— Task details —
Write every record out again exactly as shown below.

= = = = = = =

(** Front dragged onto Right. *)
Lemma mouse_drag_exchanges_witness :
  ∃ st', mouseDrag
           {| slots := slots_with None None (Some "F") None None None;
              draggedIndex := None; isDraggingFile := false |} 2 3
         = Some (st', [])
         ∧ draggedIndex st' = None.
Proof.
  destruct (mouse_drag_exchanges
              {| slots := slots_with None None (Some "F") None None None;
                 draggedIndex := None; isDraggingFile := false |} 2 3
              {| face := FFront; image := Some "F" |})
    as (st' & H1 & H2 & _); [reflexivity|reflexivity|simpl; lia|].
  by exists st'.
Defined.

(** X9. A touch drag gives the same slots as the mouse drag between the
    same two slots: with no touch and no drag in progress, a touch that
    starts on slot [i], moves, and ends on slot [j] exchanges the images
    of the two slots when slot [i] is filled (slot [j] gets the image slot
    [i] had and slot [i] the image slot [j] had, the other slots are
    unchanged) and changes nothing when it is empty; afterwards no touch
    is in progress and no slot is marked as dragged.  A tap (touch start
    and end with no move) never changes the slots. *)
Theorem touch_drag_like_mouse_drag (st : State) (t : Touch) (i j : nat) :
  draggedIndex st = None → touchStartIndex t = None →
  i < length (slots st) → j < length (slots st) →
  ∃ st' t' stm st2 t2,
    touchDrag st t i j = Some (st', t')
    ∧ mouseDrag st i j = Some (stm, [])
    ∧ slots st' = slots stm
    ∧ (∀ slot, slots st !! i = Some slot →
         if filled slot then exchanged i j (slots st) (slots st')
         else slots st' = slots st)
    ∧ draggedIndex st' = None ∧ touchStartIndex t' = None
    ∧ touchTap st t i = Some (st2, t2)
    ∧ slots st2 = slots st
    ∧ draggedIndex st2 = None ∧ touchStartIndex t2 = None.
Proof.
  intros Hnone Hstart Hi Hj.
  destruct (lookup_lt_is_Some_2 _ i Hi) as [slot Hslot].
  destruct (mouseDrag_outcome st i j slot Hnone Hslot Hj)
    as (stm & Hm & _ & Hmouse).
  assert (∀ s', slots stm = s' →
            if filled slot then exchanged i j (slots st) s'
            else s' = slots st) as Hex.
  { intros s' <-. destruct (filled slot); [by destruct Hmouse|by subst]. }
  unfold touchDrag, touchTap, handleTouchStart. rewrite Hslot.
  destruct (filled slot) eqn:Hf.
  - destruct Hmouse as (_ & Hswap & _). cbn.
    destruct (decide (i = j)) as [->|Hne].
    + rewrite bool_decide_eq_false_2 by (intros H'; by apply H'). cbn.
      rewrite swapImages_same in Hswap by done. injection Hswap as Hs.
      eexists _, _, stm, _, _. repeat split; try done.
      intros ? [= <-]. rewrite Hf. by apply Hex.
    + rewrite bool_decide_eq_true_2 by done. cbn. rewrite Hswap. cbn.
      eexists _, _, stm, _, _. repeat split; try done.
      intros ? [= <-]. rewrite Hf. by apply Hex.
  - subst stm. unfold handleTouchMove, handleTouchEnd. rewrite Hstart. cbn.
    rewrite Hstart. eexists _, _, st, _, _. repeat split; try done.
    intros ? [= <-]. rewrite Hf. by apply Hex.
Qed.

= = = = = = =

— Answer —
(** Front dragged onto Right. *)
Lemma mouse_drag_exchanges_witness :
  ∃ st', mouseDrag
           {| slots := slots_with None None (Some "F") None None None;
              draggedIndex := None; isDraggingFile := false |} 2 3
         = Some (st', [])
         ∧ draggedIndex st' = None.
Proof.
  destruct (mouse_drag_exchanges
              {| slots := slots_with None None (Some "F") None None None;
                 draggedIndex := None; isDraggingFile := false |} 2 3
              {| face := FFront; image := Some "F" |})
    as (st' & H1 & H2 & _); [reflexivity|reflexivity|simpl; lia|].
  by exists st'.
Defined.

(** X9. A touch drag gives the same slots as the mouse drag between the
    same two slots: with no touch and no drag in progress, a touch that
    starts on slot [i], moves, and ends on slot [j] exchanges the images
    of the two slots when slot [i] is filled (slot [j] gets the image slot
    [i] had and slot [i] the image slot [j] had, the other slots are
    unchanged) and changes nothing when it is empty; afterwards no touch
    is in progress and no slot is marked as dragged.  A tap (touch start
    and end with no move) never changes the slots. *)
Theorem touch_drag_like_mouse_drag (st : State) (t : Touch) (i j : nat) :
  draggedIndex st = None → touchStartIndex t = None →
  i < length (slots st) → j < length (slots st) →
  ∃ st' t' stm st2 t2,
    touchDrag st t i j = Some (st', t')
    ∧ mouseDrag st i j = Some (stm, [])
    ∧ slots st' = slots stm
    ∧ (∀ slot, slots st !! i = Some slot →
         if filled slot then exchanged i j (slots st) (slots st')
         else slots st' = slots st)
    ∧ draggedIndex st' = None ∧ touchStartIndex t' = None
    ∧ touchTap st t i = Some (st2, t2)
    ∧ slots st2 = slots st
    ∧ draggedIndex st2 = None ∧ touchStartIndex t2 = None.
Proof.
  intros Hnone Hstart Hi Hj.
  destruct (lookup_lt_is_Some_2 _ i Hi) as [slot Hslot].
  destruct (mouseDrag_outcome st i j slot Hnone Hslot Hj)
    as (stm & Hm & _ & Hmouse).
  assert (∀ s', slots stm = s' →
            if filled slot then exchanged i j (slots st) s'
            else s' = slots st) as Hex.
  { intros s' <-. destruct (filled slot); [by destruct Hmouse|by subst]. }
  unfold touchDrag, touchTap, handleTouchStart. rewrite Hslot.
  destruct (filled slot) eqn:Hf.
  - destruct Hmouse as (_ & Hswap & _). cbn.
    destruct (decide (i = j)) as [->|Hne].
    + rewrite bool_decide_eq_false_2 by (intros H'; by apply H'). cbn.
      rewrite swapImages_same in Hswap by done. injection Hswap as Hs.
      eexists _, _, stm, _, _. repeat split; try done.
      intros ? [= <-]. rewrite Hf. by apply Hex.
    + rewrite bool_decide_eq_true_2 by done. cbn. rewrite Hswap. cbn.
      eexists _, _, stm, _, _. repeat split; try done.
      intros ? [= <-]. rewrite Hf. by apply Hex.
  - subst stm. unfold handleTouchMove, handleTouchEnd. rewrite Hstart. cbn.
    rewrite Hstart. eexists _, _, st, _, _. repeat split; try done.
    intros ? [= <-]. rewrite Hf. by apply Hex.
Qed.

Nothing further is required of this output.